Consumers don’t want to see repurposed 30-second TV spots in their social feeds, which is why a number of brands and their agencies are investing in content tailored for Instagram.
In September, Instagram’s 400 million users began seeing more ads as the image-centric platform turned on 30-second video ads, as well as landscape ads, which added a cinematic look and feel to the feed.
A number of brands and film studios have tested the formats, including Michael Kors, one of the first brands to run multicountry Marquee ads (a premium video ad format claiming high reach) for its Jet Set Six shoe line. The high-impact formats contributed to a 22-point lift in ad recall, according to Instagram.
But brands aren’t turning to Instagram only for reach. Many see the platform as a complement to their traditional TV and Facebook campaigns to catch users in a certain mood.
“So much of the Instagram interface is designed for these snackable social moments throughout the day,” said Doug Stokes, group director of media strategy and research for Interpublic Group agency Compass Point Media, the media planning and buying agency for Johnsonville Sausage.
“Oftentimes, their phone will be on mute if they’re browsing at work, so while we do add a musical undertone to our video spots, it’s not integral to understanding the actual message of the videos.”
To promote a “Sausage Sunday” campaign that runs through the end of the year, Johnsonville partnered with WomensForum, a women’s lifestyle site reaching north of 40 million monthly users, for a native video campaign that included Instagram extensions.
Because Instagram videos are on muted autoplay, Johnsonville wanted to communicate its message visually.
The 15-second videos were instructional how-tos and redirected users to a recipe carousel on Pinterest for more meal ideas.

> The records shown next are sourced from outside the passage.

(** Whatever [len] is, a count that passes [access_ok] transfers no more
    than the [size_t_of len] bytes of the staging block. *)
Lemma read_fits_block (len : Z) :
  size_t_of (int_of_long len) <= TASK_SIZE_MAX ->
  Z.min (size_t_of (int_of_long len)) MAX_RW_COUNT <= size_t_of len.
Proof.
  intros H1. unfold size_t_of, int_of_long in *.
  pose proof (Z.mod_pos_bound len (2 ^ 32) ltac:(lia)) as Hm.
  pose proof (Z.mod_pos_bound len (2 ^ 64) ltac:(lia)) as Hm64.
  assert (Hd : len mod 2 ^ 32 = (len mod 2 ^ 64) mod 2 ^ 32).
  { symmetry. apply Z.mod_mod_divide. exists (2 ^ 32). reflexivity. }
  destruct (len mod 2 ^ 32 <? 2 ^ 31) eqn:E.
  - rewrite (Z.mod_small (len mod 2 ^ 32)) by lia.
    pose proof (Z.mod_le (len mod 2 ^ 64) (2 ^ 32) ltac:(lia) ltac:(lia)). lia.
  - rewrite <- (Z.mod_unique (len mod 2 ^ 32 - 2 ^ 32) (2 ^ 64) (-1)
               (len mod 2 ^ 32 - 2 ^ 32 + 2 ^ 64)) in H1 by lia.
    unfold TASK_SIZE_MAX in H1. lia.
Qed.

Lemma round_up_aligned (x a : Z) : 0 < a -> round_up x a mod a = 0.
Proof. intros Ha. unfold round_up. apply Z_mod_mult. Qed.

Lemma round_up_pos (x a : Z) : 0 < x -> 0 < a -> 0 < round_up x a.
Proof.
  intros Hx Ha. unfold round_up.
  assert (1 <= (x + a - 1) / a).
  { apply Z.div_le_lower_bound; lia. }
  nia.
Qed.

Lemma valid_alignment_BLOCK_SIZE : valid_alignment BLOCK_SIZE = true.
Proof. reflexivity. Qed.

Lemma fd_lookup_update (fd : Z) (v w : fd_state) (t : list (Z * fd_state)) :
  fd_lookup fd t = Some w -> fd_lookup fd (fd_update fd v t) = Some v.
Proof.
  induction t as [|[k x] t IH]; simpl; [discriminate|].
  destruct (k =? fd) eqn:E; simpl; rewrite E; auto.
Qed.

Lemma firstn_app_nil_length {A} (d : list A) :
  firstn (Z.to_nat (Z.of_nat (List.length d))) (d ++ skipn (List.length d) []) = d.
Proof.
  rewrite Nat2Z.id, skipn_nil, app_nil_r. apply firstn_all.
Qed.

Lemma window_of_write {A} (b d : list A) (ofs : nat) :
  (ofs <= List.length b)%nat ->
  firstn (List.length d) (skipn ofs (firstn ofs b ++ d ++ skipn (ofs + List.length d) b)) = d.
Proof.
  intros H. rewrite skipn_app, firstn_length_le by exact H.
  rewrite Nat.sub_diag, skipn_all2 by (rewrite firstn_length_le; lia).
  simpl. rewrite firstn_app, Nat.sub_diag, firstn_all. simpl. apply app_nil_r.
Qed.

Lemma blk_lookup_head (a sz : Z) (d : list Byte.byte) (h : list block) :
  blk_lookup a (mkBlock a sz d :: h) = Some (mkBlock a sz d).
Proof. simpl. now rewrite Z.eqb_refl. Qed.

Lemma blk_update_head (a sz : Z) (d d' : list Byte.byte) (h : list block) :
  blk_update a d' (mkBlock a sz d :: h) = mkBlock a sz d' :: h.
Proof. simpl. now rewrite Z.eqb_refl. Qed.

Lemma blk_remove_head (a sz : Z) (d : list Byte.byte) (h : list block) :
  blk_remove a (mkBlock a sz d :: h) = h.
Proof. simpl. now rewrite Z.eqb_refl. Qed.

Lemma size_t_of_range (x : Z) : 0 <= size_t_of x < 2 ^ 64.
Proof. unfold size_t_of. apply Z.mod_pos_bound. lia. Qed.

Lemma size_t_of_small (x : Z) : 0 <= x < 2 ^ 64 -> size_t_of x = x.
Proof. intros H. unfold size_t_of. now apply Z.mod_small. Qed.

(** What one successful [read] transfers is at most [MAX_RW_COUNT] bytes, so
    it fits a C [int] and a [size_t] unchanged. *)
Lemma read_transfer_small {A} (c : Z) (l : list A) :
  0 <= c ->
  let n := Z.of_nat (List.length (take_z (Z.min c MAX_RW_COUNT) l)) in
  0 <= n <= MAX_RW_COUNT /\ n <= Z.min c MAX_RW_COUNT /\ int_of_long n = n /\ size_t_of (int_of_long n) = n.
Proof.
  intros Hc n.
  assert (Hn : n <= Z.min c MAX_RW_COUNT)
    by (apply take_z_length_le; unfold MAX_RW_COUNT; lia).
  assert (0 <= n) by lia.
  assert (int_of_long n = n) as Hi by (apply int_of_long_small; unfold MAX_RW_COUNT in *; lia).
  rewrite Hi, size_t_of_small by (unfold MAX_RW_COUNT in *; lia).
  repeat split; lia.
Qed.
(* ===== verification/Prelude.v ===== *)
(** * A verification of the flan kernel

    flan is a small x86-64 kernel in C: it boots from a bootloader's answers, sets up
    segments, interrupts, frames, page tables and a heap, reads the firmware tables,
    starts the cores, unpacks an archive into a file system in memory, loads a
    program and runs it under a round-robin scheduler.  This library translates its
    sources into Rocq definitions and proves what they do.  Paths below are relative
    to the kernel's source directory.

    ** The model

    [Machine]: the state is a byte-addressed memory, the C globals and processor
    registers by name, and a trace of what leaves the kernel (text, instructions,
    device registers, ports).  Operations are programs of a monad [K] over it with
    the outcomes [Ok], [Halt] (a failed [assert]), [Fault] (a page fault, undefined
    behaviour) and [NoFuel] (the model's loop bound).  Machine integers are [Z] with
    the wrap-around written out ([u8] to [u64], [s32], [s64]); structures are offsets
    into memory ([Layout]), so that aliasing, overflow of blocks and pointer
    arithmetic are those of the code.  [wp] is total correctness: most theorems say
    that the operation returns, and what it leaves.

    Bounds: [kloop] runs at most [2^64] rounds, more than there are addresses; a
    scan of a string has one round more than there are mapped bytes ([scan]), and
    [Termination] proves that no scan needs it; [spinlock_acquire] makes the ten
    million attempts of the code; [itoa] has 64 rounds, one per bit.

    ** The parts

    - [Prelude], [Machine], [Layout]: integers, automation, memory, structures.
    - [Lock] (lib/lock): the spinlock of one core, and of several cores as a step
      relation.  [Str] (lib/str), with [strdup] in [Heap].
    - [Pmm], [PmmSpec], [PmmInit] (memory/pmm): the bitmap of frames; [Interfaces]
      has the class [FrameAllocator] that the page tables are written against.
    - [PageTable], [Vmm], [VmmSpec], [VmmInit], [VmmWitness] (memory/vmm): page tables
      as trees, the operations on tables in memory, the processor's translation.
      [Boot]: [pmm_init], [vmm_init] and [kheap_init], one after the other.
    - [Kheap], [KheapSpec], [KheapProps], [KheapFree], [KheapWitness] (memory/kheap): the free
      list; [Heap] has the class [KernelHeap] that its clients are written against,
      and [KheapHeap] the instance.
    - [Vector], [VectorSpec], [VectorWitness] (lib/vector); [Hashmap], [HashmapSpec],
      [HashmapProps], [HashmapWitness] (lib/hashmap).
    - [Gdt] (memory/gdt), [Idt] (sys/idt), [Smp], [SmpSpec] (sys/cpu.h, sys/smp), [SmpRace]
      (sys/smp: the loop that starts the cores and their increments, as a step relation).
    - [Asm], [AsmSpec]: the assembly.  A state of the processor, the instructions that
      the code uses over [K], and as lists of them the stub of a vector (sys/idt/isr.asm),
      the entry of a system call (sys/syscalls/syscall_handler.asm), the reload of the
      segments (memory/gdt/loadgdt.asm) and the statement of [switch_to_thread]; the
      called function is a parameter, a program on the same state.  [Exceptions] puts
      the stub and [exception_handler] together.
    - [Structs], [StructsSpec]: the declarations of the C structures, their placement by
      the ABI, and the members that the operations write.
    - [Lapic] (dev/apic/lapic, dev/pit, lib/io.h), [Acpi], [AcpiSpec] (acpi, acpi/tables/madt,
      dev/apic/ioapic), [Drivers] (dev/pit, dev/ps2, dev/fb), [Stdio], [StdioSpec] (dev/serial,
      dev/console, lib/stdio).
    - [Sched], [SchedSpec], [UserStack] (proc/sched): processes, threads, the run queue, the
      first stack of a program.
    - [Env]: what comes from the C library's headers and from the linker.  [Vfs],
      [VfsOps], [PathSpec], [PathWitness] (fs/vfs), [Tmpfs], [TmpfsSpec], [TmpfsWitness] (fs/tmpfs, fs/ext2fs),
      [Initramfs], [InitramfsSpec] (fs/initramfs), [Elf], [ElfSpec], [ElfLoad], [ElfWitness]
      (lib/elf), [Syscalls], [SyscallsSpec], [MmapSpec], [MmapWitness] (sys/syscalls), [Kernel]
      (kernel.c).  [UserSpace]: frames for a program, for [mmap] and the loader.
    - [Termination]: the loops of lib/str that the model bounds.

    A definition has the name of the C function; a loop is a definition of its own,
    named in the comment above it.

    ** What the theorems show

    - Frames: the bitmap search refines a first-fit allocator over a set of frames,
      blocks that are in use are disjoint after any history, [pmm_free] undoes
      [pmm_malloc], [pmm_init] builds the allocator from the memory map.
    - Boot: after [pmm_init], [vmm_init] and [kheap_init] the processor translates the first
      4 GiB, their direct map and the kernel image, and the three components are well
      formed.
    - Address spaces: [vmm_map_page], [vmm_unmap_page], [vmm_map_pages], [vmm_new_pagemap] and
      [vmm_init] change exactly the translations they should, in terms of the walk
      of the processor; lookups return what was mapped; [mmap] adds zeroed frames that
      nobody had to the address space of the caller.
    - Programs: after [elf_load] the processor sees the segments of the file at their
      addresses, and the auxiliary values are those of the headers.
    - Heap and containers: first fit, splitting, growing and freeing keep the list of
      blocks well formed and hand out disjoint memory; vectors are lists; hash maps
      are finite maps, and [hash] is the polynomial djb2.
    - Scheduler: the queue is a ring, [get_next_thread] takes the first runnable
      thread after the current one; a program finds the process stack of the System V
      ABI.  Locks: mutual exclusion for all interleavings.
    - Processor tables: what the processor decodes from the descriptor tables, and
      which segments the system call instructions load from them.
    - Entries of the kernel: an interrupt resumes the program it interrupted with all its
      registers, also when another thread ran in between; a system call returns
      behind its instruction and changes no register but the four that it may; the
      handler of an interrupt gets an [interrupt_frame] whose members are the registers
      of their names; an exception prints them.
    - Structures: members are inside their structure, aligned and apart, and the
      operations on descriptors, gates, blocks and threads write the members that the
      declarations name.
    - Cores: the wait of [smp_init] never ends too early, and can be for ever exactly when
      there are three cores or two of which the second boots.
    - Files: [path_to_node] refines the lookup of the components of a path in the tree
      that the nodes and their hash maps represent; a file of the memory file system returns what was written to it; octal
      fields are read back; [lseek] has the outcomes of its specification.
    - Text: [itoa], [strtok], and [printf] against a reference rendering of its format.
      Firmware tables: the search against a filter of the list of tables.
    - Loops: the scans of strings end at a terminator or at the end of the mapped memory.
    - Where the code does not do what it means to, a theorem says what it does
      instead: merging of free blocks, shrinking a block, removal from hash maps,
      indices out of range, files that grow within a block, a queue that loses a
      thread, a bitmap that is too short, numbers in base 2, the parent of a node that
      an absolute path names, an increment that is lost, a mapping that leaves the
      user space, memory above 4 GiB that is handed out and not mapped.

    ** Parameters

    The bootloader's answers (direct-map offset, memory map, kernel addresses,
    modules, cores, frame buffer), what devices answer (functions of the trace), the
    terminal library, the C library's constants and structures ([LibC], with the laws
    the code relies on and the instance [stat_h]), addresses of functions, literals
    and statics.

    ** Not modelled

    The user program, whose [main] returns 0, the makefiles and recipes.  In the runs of
    the C code one core runs; several cores are in [Lock] and [SmpRace], as step
    relations.  The instructions of assembly in a C function ([lgdt], the restore of
    [switch_to_thread]) are events of its run, and [Asm] says what they do.  [Asm] has the
    instructions that the code uses, not an encoding, and no faults of the processor
    but those of memory.  Calls of [printf] in other components are events, and [Stdio]
    says what the function does.  Memory accesses use the
    direct map as the bootloader made it, before and after [vmm_init].

    ** What comes next

    Programs with an interpreter in [elf_load], the interrupt redirections of [Acpi], and
    the steps of [Kernel] behind the three of [Boot]. *)
From Stdlib Require Export ZArith Lia.
From stdpp Require Export base decidable gmap strings list fin_maps numbers.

The videos supported a range of other activations, including an original programming sponsorship of WomensForum’s series “Kitchen Courses,” custom articles and native ads.
Creating the Insta Video Asset
Instagram is an important branding mechanism for Johnsonville. Because of sausage’s associations with grilling and football, the brand wanted more consumers to see the product’s softer side.
“When you create a social video, you can’t just use the content approach you took with longer-form video,” said Mark Kaufman, CEO of WomensForum. “This campaign required a special approach as dictated by Johnsonville’s objectives to reach the millennial, on-the-go meal planner.”
Although Droga5 acts as Johnsonville’s creative agency of record, the Sausage Sunday activation was born from Compass Point’s strategy to push beyond banner ads. Its partnership with WomensForum – and the creation of several short-form videos – was one facet.
“This is our second go-round with Johnsonville in the last couple of years,” said Kaufman. “We have better demographic profiles now [around logged-in users] and the more we can accumulate data, the more refined our targeting can be.”
One learning was how viewer attention on Instagram differed from Facebook, which helped WomensForum’s video production arm, Studio444, tailor creative appropriately.
“When you’re on Instagram, there is that snackable teaser that can drive the user into a deeper environment to get more of a story in contrast to Facebook, where we need this active takeaway,” Kaufman said. “You have 15 seconds, but you also have two minutes on Facebook. When you’re scripting and laying out these shoots, these differences matter in your camera and angle selection.”
Who Owns The Creative?
Compass Point’s Stokes said one of the key challenges of a modern media agency is ensuring a client’s message remains “on brand” when its stable of creative assets are sometimes outsourced well beyond the creative agency’s trajectory.
If an asset is off-brand, it can be detrimental to brand consistency. Thus, in the WomensForum/social video activation, factors like music, color saturation and even the design of the tablescapes were carefully studied to ensure they matched Johnsonville’s Sausage Sunday hub on its owned-and-operated site, as well as TV creative.
Similarly, TAG Creative, which has worked with watch brand Movado for several years, is sometimes brought in earlier in the creative process and takes on a consultative role with new digital publishers who may be collaborating with Movado on branded content.
“We are sometimes there before the product even has a name, so our job is to help define and position the look and feel of the creative,” commented Gina Delio, founder and chief creative officer of TAG Creative. “The creative often lives on past the original request and sometimes we find it being used by the brand to brief publishers for a specific digital initiative.”
Before the recent launch of three new watch lines, TAG created a “sizzle reel” designed for retail presentations, which led to a series of short-form teaser videos. Movado ended up releasing the content to Instagram episodically before its television commercial and print campaign hit.
By starting with snackable content designed for use across social media and brand site, Movado ended up with a whole suite of short-form, digital content. “It really allowed us to step outside the original brief and push some boundaries,” Delio added, a complete reversal from simply dicing down a 30-second linear spot.
Compass Point’s Stokes says he sees a future where agencies will help brand clients balance programmatic video and native activations across publisher sites and platforms. Johnsonville’s campaign with WomensForum alone is expected to drive more than a million earned media views for the brand.
“It is such a different kind of impression, too,” he said, “because the message is content and you’re providing something of value that goes beyond an ad.”